**Assignment**
Below this line is the material. Write out only its lines from the one containing "c'); [by apply wp_ret|]." through the one containing "apply Htail, Hnone|].", both kept, exactly.

**Material shown**
(* ===== verification/Harness.v ===== *)
(** * What the load tests and the end-to-end tests share

    The messages they send, the buffered channels their handlers fill, a client
    together with its read-loop goroutine (loadtest/client/client.go), and the
    wait for the session. *)

From stdpp Require Import base gmap strings numbers list_basics list_relations list.
From S2P Require Import Prelude GoStd Json Env Keys Protocol App WsServer LoadClient.
Open Scope Z_scope.

(** ** The messages, maps of strings marshalled with their keys in order *)

Definition find_match_msg (interests : list string) : json :=
  JObj [("interests", JArr (JStr <$> interests)); ("type", JStr TypeFindMatch)].
Definition accept_match_msg (chat_id : string) : json :=
  JObj [("chat_id", JStr chat_id); ("type", JStr TypeAcceptMatch)].
Definition text_msg (chat_id text : string) : json :=
  JObj [("chat_id", JStr chat_id); ("text", JStr text); ("type", JStr TypeMessage)].
Definition end_chat_msg (chat_id : string) : json :=
  JObj [("chat_id", JStr chat_id); ("type", JStr TypeEndChat)].

(** The chat id of a match_found frame, if it has one that is not empty. *)
Definition chat_id_of (raw : json) : option string :=
  id ← unmarshal (get_str "chat_id") raw;
  if bool_decide (id = "") then None else Some id.

(** ** Buffered channels *)

(** [select { case ch <- v: default: }] on a channel of capacity [cap]. *)
Definition try_send {A} (cap : nat) (v : A) (ch : list A) : list A :=
  if bool_decide (length ch < cap)%nat then ch ++ [v] else ch.

Lemma try_send_le {A} cap (v : A) ch : (length (try_send cap v ch) ≤ length ch + 1)%nat.
Proof. unfold try_send. case_bool_decide; rewrite ?length_app; cbn; lia. Qed.

(** What is in the channel after was in it before or has just been sent. *)
Lemma elem_of_try_send {A} cap (v x : A) ch : x ∈ try_send cap v ch → x ∈ ch ∨ x = v.
Proof. unfold try_send. case_bool_decide; [|by left]. intros [?|?%list_elem_of_singleton]%elem_of_app; auto. Qed.

(** Counting after one element of a list is replaced. *)
Lemma filter_insert_length {A} (P : A → Prop) `{!∀ a, Decision (P a)} i a b (l : list A) :
  l !! i = Some a →
  (length (filter P (<[i := b]> l)) + (if decide (P a) then 1 else 0) = length (filter P l) + (if decide (P b) then 1 else 0))%nat.
Proof.
  intros Hi. rewrite <-(take_drop_middle l i a Hi) at 2. pose proof (lookup_lt_Some _ _ _ Hi).
  rewrite insert_take_drop by done. rewrite !filter_app, !filter_cons, !length_app. repeat case_decide; cbn; lia.
Qed.

(** ** A client and its read loop *)

(** [reading]: the read-loop goroutine has not returned. *)
Record peer (NW : Type) : Type := Peer { cl : Client NW; reading : bool }.
Arguments Peer {_}. Arguments cl {_}. Arguments reading {_}.

Section peer.
Context `{!ClientNet NW}.
Abbreviation C := (Client NW).
Implicit Types (c : C) (p : peer NW).

Definition on_client {A} (m : M C A) : M (peer NW) A :=
  λ p, let '(a, c) := m (cl p) in (a, Peer c (reading p)).

(** One turn of the read loop: the frames it hands to handlers. *)
Definition peer_read (ev : client_event) (p : peer NW) : list (string * json) * peer NW :=
  if negb (reading p) then ([], p)
  else if done (cl p) || panicked (cl p) then ([], Peer (cl p) false)
  else
    match ev with
    | EvText data =>
        let c := (on_text data (cl p)).2 in
        (drop (length (dispatched (cl p))) (dispatched c), Peer c true)
    | EvReadErr => ([], Peer (set_metrics (count_error (metrics (cl p))) (cl p)) false)
    | EvClose => ([], p)
    end.

(** The dial of [New]: a socket with the time it took, or an error. *)
Definition dial (r : res (NW * Z)) : res (peer NW) :=
  match r with
  | Ok (n, latency) => Ok (Peer (New n latency) true)
  | Err e => Err ("dial: " +:+ e)
  end.

(** One turn of the loop of WaitForSession, by the case the select takes:
    [None] continues. *)
Inductive wait_case : Type := WaitDone | WaitClosed | WaitTick.

Definition WaitForSession_turn (k : wait_case) (ctx_done : bool) (p : peer NW) : option (option error) :=
  match k with
  | WaitDone => if ctx_done then Some (Some "context deadline exceeded") else None
  | WaitClosed => if done (cl p) then Some (Some "connection closed before session was created") else None
  | WaitTick => if bool_decide (sessionID (cl p) ≠ "") then Some None else None
  end.
End peer.

(** ** The read loop, turn by turn *)

Section facts.
Context `{!ClientNet NW, !ClientNetLaws NW}.
Abbreviation C := (Client NW).
Implicit Types (c : C) (p : peer NW).

Lemma Send_spec msg c err c' :
  Send msg c = (err, c') →
  done c' = done c ∧ panicked c' = panicked c ∧ dispatched c' = dispatched c ∧ handlers c' = handlers c
  ∧ sessionID c' = sessionID c ∧ Errors (metrics c') = Errors (metrics c)
  ∧ sent (conn c') = sent (conn c) ++ match err with None => [msg] | Some _ => [] end.
Proof.
  unfold Send, bind, modify, on_socket. cbn. destruct (WriteClientMessage msg (conn c)) as [e n] eqn:E.
  intros [= <- <-]. cbn. split_and!; [done..|]. destruct e as [e|].
  - rewrite app_nil_r. by eapply client_write_err.
  - by eapply client_write_ok.
Qed.

Lemma on_text_dispatched data c :
  panicked c = false → ∃ l, dispatched (on_text data c).2 = dispatched c ++ l ∧ l `sublist_of` handled (handlers c) data.
Proof.
  intros Hp.
  enough (wp (on_text data) (λ _ c', ∃ l, dispatched c' = dispatched c ++ l ∧ l `sublist_of` handled (handlers c) data) c) as H
    by exact H.
  unfold on_text. wp_pure. apply wp_get_client. wp_pure.
  apply wp_first_time. intros c1 (_ & _ & D1 & H1 & _ & _ & P1) _ _. wp_pure. apply wp_modify.
  set (c2 := set_metrics _ c1). destruct data as [data|]; [|apply wp_ret; exists []; by rewrite app_nil_r].
  unfold handled. destruct (unmarshal (get_str "type") data) as [type|]; [|apply wp_ret; exists []; by rewrite app_nil_r].
  apply wp_bind.
  assert (Htail : ∀ c', dispatched c' = dispatched c → handlers c' = handlers c → wp (let! c := get_client in
      if panicked c then ret tt
      else if bool_decide (type ∈ handlers c) then
        modify (λ c, set_dispatched (dispatched c ++ [(type, data)]) c)
      else ret tt) (λ _ c', ∃ l, dispatched c' = dispatched c ++ l
        ∧ l `sublist_of` (if bool_decide (type ∈ handlers c) then [(type, data)] else [])) c').
  { intros c' Hd Hh. wp_pure. apply wp_get_client. rewrite Hh.
    destruct (panicked c').
    - apply wp_ret. exists []. rewrite app_nil_r. split; [done|apply sublist_nil_l].
    - destruct (bool_decide (type ∈ handlers c)).
      + apply wp_modify. exists [(type, data)]. by rewrite <-Hd.
      + apply wp_ret. exists []. by rewrite app_nil_r. }
  destruct (bool_decide (type = TypeSessionCreated)); [|by apply wp_ret, Htail].
  unfold session_created. destruct (unmarshal_session data) as [id|]; [|by apply wp_ret, Htail].
  destruct (bool_decide (id = "")); [by apply wp_ret, Htail|]. wp_pure. apply wp_modify.
  destruct (bool_decide (String.length id < 8)%nat); [apply wp_modify; by apply Htail|].
  wp_pure. apply wp_intro. intros e c' E. apply Send_spec in E as (_ & _ & E1 & E2 & _). wp_pure.
  apply Htail; [by transitivity (dispatched c1); [|exact D1]; exact E1|by transitivity (handlers c1); [|exact H1]; exact E2].
Qed.

(** What a frame cannot change: the fields [on_text] writes are these. *)
Lemma on_text_preserves (P : C → Prop) data c :
  (∀ n c, P c → P (set_conn n c)) → (∀ t c, P c → P (set_firstMsg t c)) → (∀ m c, P c → P (set_metrics m c)) →
  (∀ id c, id ≠ "" → P c → P (set_sessionID id c)) → (∀ c, P c → P (set_panicked c)) →
  (∀ d c, P c → P (set_dispatched d c)) → P c → P (on_text data c).2.
Proof.
  intros H1 H2 H3 H4 H5 H6 Hc. enough (wp (on_text data) (λ _ c, P c) c) as H by exact H.
  unfold on_text. wp_pure. apply wp_get_client. wp_pure.
  assert (Hsock : ∀ {X} (m : M NW X) c, P c → wp (on_socket m) (λ _ c, P c) c)
    by (intros X m c' Hc'; apply wp_on_socket, wp_intro; intros; by apply H1).
  assert (Hfirst : wp (match firstMsg c with
       | Some _ => ret tt
       | None =>
           let! t := on_socket time_Now in
           do! modify (set_firstMsg t) in
           let! t' := on_socket time_Now in
           modify (λ c, set_metrics (set_first_latency (t' - t) (metrics c)) c)
       end) (λ _ c, P c) c).
  { destruct (firstMsg c); [by apply wp_ret|]. wp_pure. eapply wp_mono; [by apply Hsock|]. intros t c1 Hc1. wp_pure.
    apply wp_modify. wp_pure. eapply wp_mono; [by apply Hsock, H2|]. intros t' c2 Hc2. by apply wp_modify, H3. }
  eapply wp_mono; [exact Hfirst|]. intros [] c1 Hc1. wp_pure. apply wp_modify.
  destruct data as [data|]; [|by apply wp_ret, H3].
  destruct (unmarshal (get_str "type") data) as [type|]; [|by apply wp_ret, H3]. apply wp_bind.
  assert (Hsession : ∀ c, P c → wp (session_created data) (λ _ c, P c) c).
  { intros c' Hc'. unfold session_created. destruct (unmarshal_session data) as [id|]; [|by apply wp_ret].
    case_bool_decide; [by apply wp_ret|]. wp_pure. apply wp_modify. case_bool_decide; [by apply wp_modify; auto|].
    unfold Send. wp_pure. apply wp_modify. eapply wp_mono; [by apply Hsock, H3, H4|]. intros e c'' Hc''. by apply wp_ret. }
  assert (Hmid : wp (if bool_decide (type = TypeSessionCreated) then session_created data else ret tt) (λ _ c, P c)
    (set_metrics (count_received (metrics c1)) c1)).
  { case_bool_decide; [by apply Hsession, H3|by apply wp_ret, H3]. }
  eapply wp_mono; [exact Hmid|]. intros [] c2 Hc2. wp_pure. apply wp_get_client.
  destruct (panicked c2); [by apply wp_ret|]. destruct (bool_decide (type ∈ _)); [by apply wp_modify, H6|by apply wp_ret].
Qed.

Lemma peer_read_preserves (P : C → Prop) ev p :
  (∀ n c, P c → P (set_conn n c)) → (∀ t c, P c → P (set_firstMsg t c)) → (∀ m c, P c → P (set_metrics m c)) →
  (∀ id c, id ≠ "" → P c → P (set_sessionID id c)) → (∀ c, P c → P (set_panicked c)) →
  (∀ d c, P c → P (set_dispatched d c)) → P (cl p) → P (cl (peer_read ev p).2).
Proof. intros. unfold peer_read. repeat case_match; cbn [cl snd]; auto. by apply on_text_preserves. Qed.

(** A session, once given, stays, and so does the closed state. *)
Lemma peer_read_session ev p : sessionID (cl p) ≠ "" → sessionID (cl (peer_read ev p).2) ≠ "".
Proof. intros H. by apply (peer_read_preserves (λ c, sessionID c ≠ "")). Qed.
Lemma peer_read_done ev p : done (cl (peer_read ev p).2) = done (cl p).
Proof. by apply (peer_read_preserves (λ c, done c = done (cl p))). Qed.

Lemma WaitForSession_ok k late p : WaitForSession_turn k late p = Some None → sessionID (cl p) ≠ "".
Proof. unfold WaitForSession_turn. destruct k; [by destruct late|by destruct (done _)|by case_bool_decide]. Qed.

(** The only message the read loop sends by itself is the fingerprint. *)
Lemma on_text_sent data c :
  ∃ l, sent (conn (on_text data c).2) = sent (conn c) ++ l ∧ Forall (λ j, ∃ fp, j = fingerprint_msg fp) l.
Proof.
  enough (wp (on_text data) (λ _ c', ∃ l, sent (conn c') = sent (conn c) ++ l
    ∧ Forall (λ j, ∃ fp, j = fingerprint_msg fp) l) c) as H by exact H.
  unfold on_text. wp_pure. apply wp_get_client. wp_pure. apply wp_first_time. intros c1 _ S1 _. wp_pure. apply wp_modify.
  set (c2 := set_metrics _ c1).
  assert (Hnone : ∀ c', sent (conn c') = sent (conn c) → ∃ l, sent (conn c') = sent (conn c) ++ l
    ∧ Forall (λ j, ∃ fp, j = fingerprint_msg fp) l) by (intros c' E; exists []; rewrite app_nil_r; by rewrite E).
  destruct data as [data|]; [|by apply wp_ret, Hnone].
  destruct (unmarshal (get_str "type") data) as [type|]; [|by apply wp_ret, Hnone]. apply wp_bind.
  assert (Htail : ∀ c', (∃ l, sent (conn c') = sent (conn c) ++ l ∧ Forall (λ j, ∃ fp, j = fingerprint_msg fp) l) →
    wp (let! c := get_client in
      if panicked c then ret tt
      else if bool_decide (type ∈ handlers c) then
        modify (λ c, set_dispatched (dispatched c ++ [(type, data)]) c)
      else ret tt) (λ _ c', ∃ l, sent (conn c') = sent (conn c) ++ l
        ∧ Forall (λ j, ∃ fp, j = fingerprint_msg fp) l) c').
  { intros c' Hc'. wp_pure. apply wp_get_client. destruct (panicked c'); [by apply wp_ret|].
    destruct (bool_decide _); [by apply wp_modify|by apply wp_ret]. }
  destruct (bool_decide (type = TypeSessionCreated)); [|by apply wp_ret, Htail, Hnone].
  unfold session_created. destruct (unmarshal_session data) as [id|]; [|by apply wp_ret, Htail, Hnone].
  destruct (bool_decide (id = "")); [by apply wp_ret, Htail, Hnone|]. wp_pure. apply wp_modify.
  destruct (bool_decide (String.length id < 8)%nat); [apply wp_modify; by apply Htail, Hnone|].
  wp_pure. apply wp_intro. intros e c' E. apply Send_spec in E as (_ & _ & _ & _ & _ & _ & E). wp_pure. apply Htail.
  change (conn (set_sessionID id c2)) with (conn c1) in E. rewrite S1 in E. eexists; split; [exact E|].
  destruct e; [done|]. apply Forall_singleton. by eexists.
Qed.

(** Turn by turn, a peer reads what the read loop reads in one go, as long as
    nobody closes the client. *)
Lemma peer_readLoop events p :
  reading p = true → Forall (λ ev, ev ≠ EvClose) events →
  cl (foldl (λ p ev, (peer_read ev p).2) p events) = (readLoop events (cl p)).2.
Proof.
  intros Hr Hev. revert p Hr. induction Hev as [|ev events Hne Hev IH]; intros p Hr; [done|]. cbn [foldl readLoop].
  assert (Hstop : ∀ q, reading q = false → cl (foldl (λ p ev, (peer_read ev p).2) q events) = cl q).
  { clear -Hev. induction events as [|ev events IH]; intros q Hq; [done|]. apply Forall_cons_1 in Hev as [_ Hev].
    cbn [foldl]. unfold peer_read at 2. rewrite Hq. cbn. by apply IH. }
  unfold peer_read at 2. rewrite Hr. cbn [negb]. destruct ev as [data| |]; [| |done].
  - unfold bind at 1, get_client at 1. destruct (done (cl p) || panicked (cl p)); [by rewrite Hstop|].
    unfold bind at 1. destruct (on_text data (cl p)) as [[] c'] eqn:E. cbn [snd]. by apply IH.
  - unfold bind at 1, get_client at 1. destruct (done (cl p) || panicked (cl p)); by rewrite Hstop.
Qed.
End facts.

(** ** What the server makes of the messages *)

(** Every message the load tests and the end-to-end tests send is parsed by
    the server as the message it is meant to be, with the chat id, text and
    interests it was given. *)
Theorem harness_messages_parse interests chat_id text :
  ParseClientMessage (Some (find_match_msg interests))
    = ("find_match", Some (CFindMatch {| fm_Type := "find_match"; fm_Interests := interests |}), None)
  ∧ ParseClientMessage (Some (accept_match_msg chat_id))
    = ("accept_match", Some (CAcceptMatch {| am_Type := "accept_match"; am_ChatID := chat_id |}), None)
  ∧ ParseClientMessage (Some (text_msg chat_id text))
    = ("message", Some (CChat {| cmsg_Type := "message"; cmsg_ChatID := chat_id; cmsg_Text := text |}), None)
  ∧ ParseClientMessage (Some (end_chat_msg chat_id))
    = ("end_chat", Some (CEndChat {| ec_Type := "end_chat"; ec_ChatID := chat_id |}), None).
Proof.
  split_and!; [|reflexivity..].
  change (decode_as decode_FindMatchMsg CFindMatch
    {| env_Type := "find_match"; env_Raw := find_match_msg interests |} =
    ("find_match", Some (CFindMatch {| fm_Type := "find_match"; fm_Interests := interests |}), None)).
  unfold decode_as. cbn [env_Raw find_match_msg unmarshal].
  unfold decode_FindMatchMsg.
  change (get_strs "interests" [("interests", JArr (JStr <$> interests)); ("type", JStr TypeFindMatch)])
    with (json_strs (JStr <$> interests)).
  rewrite json_strs_map. reflexivity.
Qed.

**Reply to the exercise**
  { intros c' Hc'. wp_pure. apply wp_get_client. destruct (panicked c'); [by apply wp_ret|].
    destruct (bool_decide _); [by apply wp_modify|by apply wp_ret]. }
  destruct (bool_decide (type = TypeSessionCreated)); [|by apply wp_ret, Htail, Hnone].
  unfold session_created. destruct (unmarshal_session data) as [id|]; [|by apply wp_ret, Htail, Hnone].
  destruct (bool_decide (id = "")); [by apply wp_ret, Htail, Hnone|]. wp_pure. apply wp_modify.
  destruct (bool_decide (String.length id < 8)%nat); [apply wp_modify; by apply Htail, Hnone|].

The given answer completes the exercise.